Infortuni sul lavoro: senza colpa il CSE tenuto all’oscuro delle violazioni del piano operativo

Infortuni sul lavoro: senza colpa il CSE tenuto all’oscuro delle violazioni del piano operativo

Infortuni sul lavoro: senza colpa il CSE tenuto all’oscuro delle violazioni del piano operativo

Qualora l’appaltatore predisponga il piano operativo di sicurezza dichiarando di essere l’unica impresa ad occuparsi dei lavori e il coordinatore per la sicurezza in fase di esecuzione (C.S.E.) si premuri di redigere un documento che obbliga l’appaltatrice ad informarlo dell’eventuale presenza in cantiere di altre imprese, quest’ultimo non risponde dell’infortunio dell’operaio laddove la società tenga all’oscuro il C.S.E. dell’incarico conferito a terzi; avendo la società agito in violazione delle prescrizioni del C.S.E., che, se prontamente avvisato, avrebbe potuto verificare la necessità dell’attività del coordinamento, imponendo le condizioni per assicurare la messa in sicurezza delle attività. (Cass. pen., sent. 29 luglio 2019, n. 34398)

ORIENTAMENTI GIURISPRUDENZIALI
Conformi Cass. pen. 5/10/2017, n. 45862

Cass. pen. 24/05/2016, n. 27165

Cass. pen. 13/5/2016 n. 20068

Cass. pen. 26/5/2015 n. 22032

Difformi Non si rinvengono precedenti

Il fatto e i primi gradi di giudizio

Un operaio dipendente di una società di costruzioni si infortuna presso un cantiere ove opera la stessa.

Il lavoratore, con mansioni di muratore, aveva ricevuto l’incarico da Tizio, legale rappresentante della società datrice di lavoro di coadiuvare Caio, installatore e manutentore di gru da cantiere, titolare di autonoma ditta individuale, nelle operazioni di smontaggio e trasporto presso altro cantiere della gru che si trovava lì installata.

Mentre l’operaio si trovava con le spalle verso la gru – che nel frattempo era stata caricata su un carrello – addetto ad altro compito che gli era stato richiesto, la pala meccanica spingeva detto carrello e con esso la gru, che andava a colpire alle spalle il lavoratore.
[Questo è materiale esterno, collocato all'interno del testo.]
(* ===== verification/ServiceTestExamples.v ===== *)
(** The theorems on service tests at concrete inputs: the simulated chain of ReorgExamples.v
    watched with the default configuration of tests. *)

From S2P Require Import Prelude GoErrors Types Externals SortedSet EthClient Batch BlockTracker PollUtils.
From S2P Require Import PollPolicy Poller PollerSpec PollRun PollHonest DemoChain PollerProps PollerFailures PollerExamples.
From S2P Require Import DataGateway EmitterBlocks Emitter EmitterProps EmitterExamples EngineStates MetadataTracker.
From S2P Require Import Engine EngineSpec EngineProps EngineRuns EngineExamples Watcher System SystemLemmas SystemProps.
From S2P Require Import SystemRuns EngineLoop Components ComponentsProps ComponentsExamples.
From S2P Require Import ReorgBlocks ReorgChains ReorgForks ReorgSim ReorgSimStates ReorgSimProps ReorgSimPoll.
From S2P Require Import ReorgExamples ServiceTest.

(** * Definitions *)

Definition test_conf : Config := DefaultServiceTestConfig 5 0 PolicyFast.
Definition test_param : Param := mkSimParam 5 2 10.
Definition test_events : list ReorgEvent := set_trigger <$> demo_events.

(** The number of a block from its hash: as made up, as in the logs, or after a reorg. *)
Definition test_number (h : Hash) : Z :=
  if (h <? 100)%Z then h else if (h <? 1000)%Z then (h - 100)%Z else (h mod 1000)%Z.

Definition test_sim (hp : blockHeap) (chain : BlockChain) (rs : list BlockChain) (block : Z) : ReorgSim :=
  sim_state hp test_param test_events chain rs 0 block.

(** The watcher of a test on a host with a record. *)
Definition test_tc (sim : ReorgSim) : TestComponents demoService :=
  mkTestComponents test_conf sim demo_service (mkMem 5 true).
Definition test_system_of (sim : ReorgSim) : system MapSet ReorgSim fakeRedisMem demoService nat :=
  test_start (test_tc sim).
Definition test_e : emitter := mkEmitter test_conf true.

(** A world whose client reports the exit block, with a service that passes errors on. *)
Record exitWorld : Set := mkExit {}.
Definition exit_error : error := EWrap (ESentinel ErrExitBlockReached) "exit block 10 reached".

#[export] Instance exit_EmitterEnv : EmitterEnv exitWorld := {|
  env_GetLastRecordedBlock w := Ret (w, (20%Z, None));
  env_BlockNumber w := Ret (w, (10%Z, Some exit_error));
  env_Poll w from to := Ret (w, (Some (fail_result from to), None));
  env_DoReorg w := true;
|}.
#[export] Instance exit_Service : ServiceEngine exitWorld nat := {|
  HandleGoodBlocks w bs arts := Ret (w, (∅, None));
  HandleReorgedBlocks w bs arts := Ret (w, (∅, None));
  HandleEmitterError w err := Ret (w, Some err);
|}.
#[export] Instance exit_Gateway : SetStateDataGateway exitWorld := {|
  SetLastRecordedBlock w n := Ret (w, None);
|}.

(** * Lemmas *)

Lemma test_works : system_works (SS:=MapSet) (C:=ReorgSim) (G:=fakeRedisMem)
  (S:=demoService) (A:=nat) true test_e.
Proof.
  split; [done|]. split; [unfold engine_conf_ok; simpl; lia|]. split; [split|].
  - intros w w' n err. simpl. unfold watcher_GetLastRecordedBlock. simpl.
    unfold mem_GetLastRecordedBlock. destruct (mem_ok _); [done|]. by intros [= <- _ <-].
  - intros w w' n err. simpl. unfold watcher_BlockNumber. simpl. unfold sim_BlockNumber.
    repeat case_match; simpl; intros; simplify_eq; done.
  - apply paired_returns; intros; by eexists.
Qed.

Lemma test_env_succeeds : env_succeeds (demoService * fakeRedisMem) nat.
Proof. split; [|split]; intros; by eexists _, _ || by eexists. Qed.

(** The hashes of the range of the first turn, on the chain of the reference. *)
Lemma test_numbered hp chain rs :
  pure_chain hp <$> chain :: rs = demo_chains →
  numbered test_number (served_header hp test_events chain rs 0) 6 15.
Proof.
  intros Hp n Hn. unfold served_header, served_block. rewrite <-pure_lookup.
  rewrite (pure_no hp chain rs demo_chains Hp).
  assert (Forall (λ n, test_number (header_Hash (sim_header
    match (demo_chains !! 0%nat : option (gmap Z simBlock)) ≫= lookup n with
    | Some b => b
    | None => missing_block (default (mkEvent 0 0 []) (test_events !! 0%nat)) 0 n
    end)) = n) (block_range 6 15)) as Hall by (repeat constructor; vm_compute; reflexivity).
  rewrite Forall_forall in Hall. by apply (Hall n), elem_of_block_range.
Qed.

Lemma test_history sim : history test_number test_e (test_system_of sim) [].
Proof.
  apply history_new; [apply New_wf| |intros; apply New_known|done|repeat split; simpl; lia || done].
  split; [unfold policy_ok; simpl; split; discriminate|]. split; [done|]. split; [by eexists|done].
Qed.

(** The first turn polls blocks 6 to 15. *)
Lemma test_range hp chain rs :
  turn_range true test_e (test_system_of (test_sim hp chain rs 0))
    (mkWorld (sy_poller (test_system_of (test_sim hp chain rs 0))) (test_sim hp chain rs 5) (mkMem 5 true))
    (set_GoBackFirstStart true new_emitterStatus) 5 5 6 15.
Proof.
  split; [eexists _, 5%Z, None; repeat split; reflexivity|].
  split; [repeat split; vm_compute; reflexivity || discriminate|].
  split; [reflexivity|]. split; [unfold range_ok; lia|lia].
Qed.

(** * Witnesses *)

Lemma service_test_starts_witness :
  ∃ tc, InitTestComponents test_conf demo_service test_param demo_events demo_mapped true = Ret tc ∧
    history test_number (test_emitter (SS:=MapSet) (A:=nat) tc)
      (test_start tc : system MapSet ReorgSim fakeRedisMem demoService nat) [].
Proof.
  destruct (service_test_starts (SS:=MapSet) (A:=nat) test_number test_conf demo_service
    test_param demo_events demo_mapped true) as [Hs _];
    [exact demo_mapped_ok|reflexivity|unfold policy_ok; split; discriminate|].
  destruct (Hs demo_events_fit) as (hp & chain & rs & tc & Hi & _ & _ & _ & Hh).
  exists tc. split; [exact Hi|exact Hh].
Defined.

Lemma service_follows_simulation_witness :
  ∃ hp chain rs y' evs calls,
    NewReorgSimFromLogs test_param demo_events demo_mapped = Ret (inl (test_sim hp chain rs 0)) ∧
    system_turn true test_e (test_system_of (test_sim hp chain rs 0)) = Ret (y', (evs, calls, TurnOk)) ∧
    history test_number test_e y' ([] ++ calls).
Proof.
  destruct (NewReorgSimFromLogs_run test_param demo_mapped demo_events demo_mapped_ok
    demo_events_fit) as (hp & chain & rs & Hnew & Hok & Hlen & Hp).
  destruct (service_follows_simulation test_number hp test_param test_events chain rs true test_e
    (test_system_of (test_sim hp chain rs 0)) []
    (mkWorld (sy_poller (test_system_of (test_sim hp chain rs 0))) (test_sim hp chain rs 5) (mkMem 5 true))
    (set_GoBackFirstStart true new_emitterStatus) 5 5 6 15 0 0 Hlen Hok)
    as (y' & evs & calls & _ & Ht & Hh & _);
    [discriminate|apply test_history|reflexivity|split; discriminate|apply filter_query_fits; lia
    |exact (test_numbered hp chain rs Hp)|apply test_works|apply test_env_succeeds|apply test_range|].
  exists hp, chain, rs, y', evs, calls. split; [exact Hnew|]. split; [exact Ht|exact Hh].
Defined.

Definition exit_start : loops (metadataTracker MapSet nat) exitWorld :=
  at_boundary (InLoopEmit (enter_loopEmit new_emitterStatus)) ResReceives ErrReceives
    newMetadataTracker mkExit.

(** The engine has returned an error of the service. *)
Definition failed_loops : loops (metadataTracker MapSet nat) exitWorld :=
  mkLoops (AtLoop new_emitterStatus) [] true ResReceives (ErrReturned (new_error "service failed"))
    newMetadataTracker mkExit.

Lemma RunService_only_exits_witness :
  let ctxErr := ENew "context canceled" in
  let failed := TestRuns failed_loops false in
  failed ≠ TestPanics ∧ ¬ ∃ x r, test_steps test_e ctxErr failed x ∧ RunService_returns x r.
Proof.
  destruct (RunService_only_exits test_e (ENew "context canceled") failed_loops
    (TestRuns failed_loops false)) as (Hp & _ & Hn); [discriminate|apply tests_refl|].
  split; [exact Hp|]. intros (x & r & Hs & Hr).
  exact (Hn failed_loops _ eq_refl eq_refl eq_refl x r Hs Hr).
Defined.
Cadendo, il piede di questi veniva schiacciato dalla ruota del carrello.

In primo grado il Tribunale condannava i summenzionati Tizio e Caio, oltre Sempronio (il conducente della pala meccanica) e Mevio (coordinatore per la sicurezza in fase di esecuzione delle opere presso il cantiere) per i reati di cui agli artt. 113, 590, c. 3, c.p., per aver cagionato al lavoratore, per colpa generica e specifica, lesioni personali gravi.

Veniva contestata:

– a Tizio la violazione del D.Lgs. n. 81 del 2008 (di seguito per brevità, T.u.), art. 97, comma 3, per non avere coordinato preventivamente le operazioni interferenti che dovevano eseguire gli operatori delle varie ditte interessate per lo spostamento in altro luogo della gru installata nel cantiere; nonché di non avere impartito istruzioni precise sulla concreta attività lavorativa da svolgere al dipendente, privo di formazione specifica;

– a Caio la violazione del T.u., art. 21, per avere disatteso le indicazioni fornite dal costruttore della gru, che ne vietano il trasporto o il traino su di una pubblica via con mezzi non abilitati e avere dato a Sempronio disposizioni di mettere in movimento il convoglio senza adeguatamente controllare che non vi fossero terzi in condizioni di pericolo;

– a Sempronio la violazione del T.u., art. 21, per avere utilizzato come mezzo di traino della gru una pala meccanica gommata inidonea al trasporto, sia in termini di tipologia che di peso; nonché di essere stato imprudente avendo iniziato il movimento del convoglio, pur in assenza di idonea visuale;

– a Mevio la violazione del T.u., art. 92, per non aver organizzato tra i datori di lavoro, ivi compresi i lavoratori autonomi, la cooperazione ed il coordinamento delle attività, nonché la loro reciproca informazione. Inoltre, pur consapevole della presenza della gru nel cantiere e, quindi della necessità del relativo smontaggio e trasporto, gli era addebitato di non avere previsto le modalità di rimozione della gru.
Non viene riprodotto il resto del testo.